Polling continues through Saturday and is widely expected to split the continent’s largest country into a mainly Muslim and Arab north and a predominantly black and Christian or animist south.

“It really means a lot, not just to me, but to all the Sudanese community in the United States and Sudan in general,” said Kenyi, a 2007 graduate of Portland High School who is studying community health education at the University of Maine in Farmington.

“If this passes, and we have our own state, it will give us a sense to define ourselves, to be able to go back and re-view our country and to be able to call it home again, like it was once before.”

Community organizers sent three more buses to Boston on Sunday morning loaded with voters, young and old, dressed casually like Kenyi in a gray hooded sweatshirt or more formally in suit and neatly-knotted tie like his older brother, Yugu Alfred Yobo. In all, more than 300 members of Portland’s Sudanese community registered for the historic vote.

Advertisement

“These people are all from different tribes, different cultures,” Kenyi said, waving his hand at a crowded community room at The Root Cellar on Washington Avenue. “This election brought all of us together.”
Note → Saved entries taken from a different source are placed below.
(* ===== verification/Refine.v ===== *)
(** * The handlers follow the protocol.

    [wp T m c Q]: from a state [c] that satisfies [ok], the handler [m] panics,
    runs out of fuel, or makes steps of the protocol to a state related to [c]
    by [T] where [Q] holds, its orders being those of the steps. The rules of
    [wp] follow the monad; each handler is then walked through once. *)

From Stdlib Require Import String.
From S2P Require Import Prelude Ranges Float Rates Errors Representation Policy Spec SlotMap Timers Segment PlanFrame World Controller Lifecycle Adaptive Handle Protocol Frames.
Local Open Scope Z_scope.

(** What a step may do to the jobs besides following the protocol: anything,
    or nothing to their plans that loses a byte. *)
Class Calm {L : SlotMapLib} {S : SecMapLib L} (T : Ctl.t -> Ctl.t -> Prop) := {
  calm_preorder :: PreOrder T;
  calm_intro c c' :
    (forall k, option_Forall2 (fun j j' => option_Forall2 evolves (JobNode.plan j) (JobNode.plan j')) (Ctl.job c k) (Ctl.job c' k)) ->
    T c c' }.

Section wp.
Context {L : SlotMapLib} {HL : SlotMapLaws L} {S : SecMapLib L} {W : WebLib}.
Context (probed : option key).

Definition wp {A} (T : Ctl.t -> Ctl.t -> Prop) (m : M A) (c : Ctl.t) (Q : A -> Ctl.t -> Prop) : Prop :=
  ok c -> forall l, match m (mkMachine c l) with
                    | Done (a, s) => exists b, acts s = l ++ b /\ steps probed c b (ctl s) /\ T c (ctl s) /\ Q a (ctl s)
                    | Panicked | OutOfFuel => True
                    end.

Definition any (c c' : Ctl.t) : Prop := True.
#[export] Instance any_calm : Calm any.
Proof. by repeat split. Qed.

Definition plans_evolve (c c' : Ctl.t) : Prop := forall k,
  option_Forall2 (fun j j' => option_Forall2 evolves (JobNode.plan j) (JobNode.plan j')) (Ctl.job c k) (Ctl.job c' k).

#[export] Instance plans_evolve_calm : Calm plans_evolve.
Proof.
  split; [|done]. split.
  - intros c k. destruct (Ctl.job c k) as [j|]; constructor. destruct (JobNode.plan j); by constructor.
  - intros c1 c2 c3 H1 H2 k. specialize (H1 k). specialize (H2 k). destruct H1 as [j1 j2 H1|].
    + inversion H2 as [? j3 H3|]; subst. constructor. destruct H1 as [p1 p2 H1|]; inversion H3; subst; constructor. by etrans.
    + inversion H2; subst. constructor.
Qed.

(** ** Rules *)

Section rules.
Context (T : Ctl.t -> Ctl.t -> Prop) {HT : Calm T}.

Lemma wp_ret {A} (a : A) c (Q : A -> Ctl.t -> Prop) : Q a c -> wp T (ret a) c Q.
Proof. intros HQ Hok l. exists []. rewrite app_nil_r. split_and!; [done|constructor|reflexivity|done]. Qed.
(* ===== verification/Commands.v ===== *)
(** * What the control thread sends out ([core/events.rs], [shard.rs],
    [snapshot.rs], [progress.rs], [core/credentials.rs]).

    The event stream, the commands to the shards, the outcome a waiter gets, the
    projections shown to the user, and the thread that calls a progress
    callback. *)

From Stdlib Require Import String.
From S2P Require Import Prelude Ranges Float Rates Errors Disk Spec SlotMap Timers Segment World Controller.
Local Open Scope Z_scope.

Inductive SplitReason := WorkStealing | Straggler | TailCut.

(** The outcome delivered to a waiting job. *)
Record JobOutcome := mkJobOutcome { oc_bytes : Z; oc_digest : option Digest; oc_resumed_bytes : Z }.

(** The coordinator of a file destination; its lock file is open as long as it
    exists. *)
Record FileDestinationCoordinator := mkCoordinator {
  co_final_path : string; co_part_path : string; co_lock_path : string; co_journal_path : string }.

(** A job's context: the shared cell (see [Context]), by its number. *)
Record JobContext := mkJobContext { cell : nat; ctx_deadline : option Z; ctx_durability : Durability }.

Section commands.
Context {L : SlotMapLib} {W : WebLib}.

Inductive Event :=
| Started (job : key) (total : option Z) (resumed_bytes : Z)
| SourceProbed (job source : key) (supports_ranges : bool) (total : option Z) (protocol : Protocol) (ttfb : Z)
| SourceQuarantined (job : key) (sources : list key) (reason : string)
| ConnectionOpened (job connection : key) (protocol : Protocol) (shard : Z)
| ConnectionReused (job connection : key) (protocol : Protocol)
| WorkerAdded (job : key) (range : ByteRange.t) (connection : key)
| WorkerFinished (job : key) (range : ByteRange.t) (rate : Rate.t)
    (receive_active destination_blocked next_pending max_frame_gap send_ready headers : Z)
    (data_frames dest_accepts copy_count copied_bytes avg_frame frame_p50 frame_p90 : Z)
    (io_reads_submitted io_reads_completed zero_read max_zero_read : Z)
| RangeSplit (job : key) (original kept stolen : ByteRange.t) (reason : SplitReason)
| StragglerDetected (job : key) (range : ByteRange.t) (rate fleet_median : Rate.t)
| ConcurrencyChanged (job origin : key) (connections streams : Z) (reason : string)
| ProgressEvent (job : key) (done : Z) (total : option Z) (rate : Rate.t) (eta : option Z)
| Retrying (job : key) (range : option ByteRange.t) (attempt delay : Z) (reason : string)
| CredentialRefreshRequired (job source : key) (status : Z)
| Checkpointed (job : key) (bytes_done : Z) (durable : bool)
| IntegrityVerified (job : key) (digest_hex : string)
| BottleneckChanged (job : option key) (description : string) (confidence : f64)
| DestinationProfile (job : key) (writes bytes total_latency max_latency : Z)
| TransportProfile (job : key) (physical_connections_opened peak_logical_streams : Z)
| Completed (job : key) (bytes duration : Z) (average_rate : Rate.t)
| Failed (job : key) (error : string)
| Cancelled (job : key).

(** What a shard needs to ask a source. *)
Record SourceContext := mkSourceContext {
  sc_url : Url; sc_if_range : option string; sc_allow_compressed : bool;
  sc_extra_headers : list (string * HeaderValue); sc_deadline : option Z }.

(** Where to connect. *)
Record ConnectTarget := mkTarget { ct_key : TransportOriginKey; ct_addr : SocketAddr; ct_sni : string; ct_tls : bool }.

(** Acknowledgement channels are left out of the commands; their answers are
    the environment's (see [Control]). The representation lock of a job is
    named by the job, its provenance by a number. *)
Inductive ShardCommand :=
| CmdOpenConnection (connection : key) (target : ConnectTarget) (prefer_h3 : bool)
| CmdProbe (job connection source_id : key) (source : SourceContext) (context : JobContext)
| CmdStartRange (job : key) (assignment : AssignmentRef) (attempt : Z) (range : ByteRange.t) (overlap : Z)
    (is_resume frontier : bool) (connection : key) (source : SourceContext) (source_id : key) (part_path : string)
    (context : JobContext) (rep_lock : key) (provenance : nat)
| CmdStartFullBody (job : key) (attempt : Z) (assignment : AssignmentRef) (connection : key) (frontier : bool)
    (source : SourceContext) (part_path : string) (context : JobContext) (source_id : key) (rep_lock : key)
    (provenance : nat)
| CmdCloseConnection (connection : key)
| CmdAttachDestination (job : key)
| CmdCommitSharedDestination (job : key) (final_length : Z) (integrity : option DigestCheck)
| CmdCloseLane (part_path : string)
| CmdTruncateAssignment (job : key) (assignment : AssignmentRef) (connection : key) (new_end : Z)
| CmdSampleMirror (job source_id connection : key) (range : ByteRange.t) (source : SourceContext) (part_path : string)
    (context : JobContext) (rep_lock : key)
| CmdCommitDestination (job : key) (part_path : string) (coordinator : FileDestinationCoordinator) (final_length : Z)
    (integrity : option DigestCheck) (durability : Durability).

(** Why a mailbox does not take a command. *)
Inductive TrySendError := Full | Disconnected.

Record RefreshRequest := mkRefreshRequest { rq_url : string; rq_status : Z; rq_attempt : Z }.
Record RefreshedSource := mkRefreshedSource { rs_url : option string; rs_headers : option (list (string * HeaderValue)) }.

(** ** Snapshots *)

Inductive SnapshotPhase := SnCreated | SnProbing | SnTransferring | SnCommitting | SnCompleted | SnCancelling | SnFailed.

Definition snapshot_phase (p : JobPhase) : SnapshotPhase :=
  match p with
  | Created => SnCreated
  | Probing => SnProbing
  | Transferring => SnTransferring
  | Committing => SnCommitting
  | World.Completed => SnCompleted
  | Cancelling => SnCancelling
  | Failing => SnCancelling
  | World.Failed => SnFailed
  end.

Record JobSnapshot := mkJobSnapshot {
  sn_phase : SnapshotPhase; sn_total_length : option Z; sn_verified_bytes : Z; sn_resumed_bytes : Z;
  sn_receive_rate_bps : option f64; sn_active_connections : Z; sn_active_streams : Z; sn_protocols : list Protocol }.

Record EngineSnapshot := mkEngineSnapshot {
  es_active_jobs : Z; es_physical_connections : Z; es_active_streams : Z; es_protocol_counts : list (Protocol * Z);
  es_active_origins : Z; es_memory_used : Z; es_memory_limit : Z }.
End commands.

(** ** Progress *)

Module DownloadProgress.

Record t := mk {
  downloaded_bytes : Z; total_bytes : option Z; fraction : option f64; bytes_per_second : option f64; eta : option Z }.

(** [None] is the panic of [Duration::from_secs_f64]. *)
Definition new (done : Z) (total : option Z) (rate : option f64) : option t :=
  let fraction0 := option_map (fun total => if total =? 0 then f64_one else f64_div (f64_of_Z done) (f64_of_Z total)) total in
  let remaining := match total with Some total => if done <=? total then Some (total - done) else None | None => None end in
  let positive := match rate with Some r => if f64_ltb f64_zero r then Some r else None | None => None end in
  match remaining, positive with
  | Some n, Some r =>
      match from_secs_f64 (f64_div (f64_of_Z n) r) with
      | Some d => Some (mk done total fraction0 rate (Some d))
      | None => None
      end
  | _, _ => Some (mk done total fraction0 rate None)
  end.
End DownloadProgress.

Module ProgressPublisher.

(** What the publisher and the callback thread share. *)
Record State := mkState { latest : DownloadProgress.t; generation : Z; closed : bool }.

Definition publish (p : DownloadProgress.t) (s : State) : State := mkState p (generation s +% 1) (closed s).

Definition close (p : option DownloadProgress.t) (s : State) : State :=
  match p with
  | Some p => mkState p (generation s +% 1) true
  | None => mkState (latest s) (generation s) true
  end.

Definition first (p : DownloadProgress.t) : State := mkState p 1 false.

(** One turn of [run_callback] that gets the lock: it keeps waiting, or reports
    what it finds (a callback that panics is caught) and stops if closed. *)
Inductive turn := Waits | Reports (p : option DownloadProgress.t) (seen : Z) (stops : bool).

Definition run_callback (seen : Z) (s : State) : turn :=
  if (generation s =? seen) && negb (closed s) then Waits
  else Reports (if generation s =? seen then None else Some (latest s)) (generation s) (closed s).

(** The thread wakes up between the publisher's calls at will: the calls of the
    publisher and the moments it gets the lock, in their order. *)
Inductive step := Publish (p : DownloadProgress.t) | Close (p : option DownloadProgress.t) | Wakes.

Record thread := mkThread { shared : State; seen : Z; reported : list DownloadProgress.t; stopped : bool }.

Definition run_step (t : thread) (x : step) : thread :=
  match x with
  | Publish p => mkThread (publish p (shared t)) (seen t) (reported t) (stopped t)
  | Close p => mkThread (close p (shared t)) (seen t) (reported t) (stopped t)
  | Wakes =>
      if stopped t then t
      else match run_callback (seen t) (shared t) with
           | Waits => t
           | Reports p n b =>
               mkThread (shared t) n (reported t ++ match p with Some p => [p] | None => [] end) b
           end
  end.

Definition spawn (p : DownloadProgress.t) : thread := mkThread (first p) 0 [] false.
End ProgressPublisher.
Kenyi and his brother are of the Bari tribe. Edward Laboke and his wife, Sabina Apollo, are of the Acholi tribe.

Laboke, an ed tech at Lincoln Middle School who taught high school for 17 years in Sudan, understands the vote is only the first step on what could be a difficult and challenging path to independence.

“I’m hopeful that we are going to have a prosperous nation where we will get what we have been missing for 40 years,” he said. “The most important thing is peace. When there is peace, there is not so much suffering. Although there could be suffering in terms of poor services, in terms of health and other things, but still, when there is peace, people feel happy.”

Outside the doors of the community center, Apollo joined half a dozen others in a swaying, foot-stomping song-and-dance punctuated by high-pitched yelps of joy. Her husband translated the refrain as: “We are tired of staying in a foreign land. We are ready to go home.”

The singing continued on the bus, reached a fever pitch when Sudanese refugees from other parts of New England came together in Boston, and dissipated only after the group returned to Portland around 5 o’clock, according to community organizer Alfred Jacob.

Advertisement

Results of the referendum will be announced in mid-February, Jacob said, with an official certification — and anticipated transfer of authority to southern Sudan — in July.

Kenyi hopes to be back in Sudan after his spring semester in Farmington. When he was 5, his village of Kansuk was attacked by Arab militiamen and he was separated from his parents for the first time.

He spent his next years moving from village to village, landing in a United Nations refugee camp outside the country in Uganda, where at age 9 he rejoined some of his older brothers.

He hasn’t seen his parents since, and didn’t know if they had survived until he received a photograph his sophomore year at Portland High.

If southern Sudan gains independence, Kenyi plans to return to Africa in June to see his mother and father — who now uses a wheelchair because of war injuries — and start a school-lunch program in Kansuk.

Southern Sudan is roughly the size of Texas, has about 30 miles of paved roads and high rates of illiteracy and malnutrition. It also contains large oil reserves that have brought in $10 billion in revenue over the past five years, with much of it enriching the Arab Islamic rulers in the north.

Advertisement

This week’s vote comes six years after a peace agreement ended a second civil war that started in 1983, slightly over a decade after a first civil war that lasted from 1955 to 1972.

“From 2005, when we first signed the peace agreement, most people doubted this day would come,” Kenyi said. “But it did. And now it’s time to define ourselves and, hopefully, have our own country.

“Yes, it will take a long time to develop and hard work. But hey, a lot of countries went through it. If everybody else can do it, I believe we can do it, too.”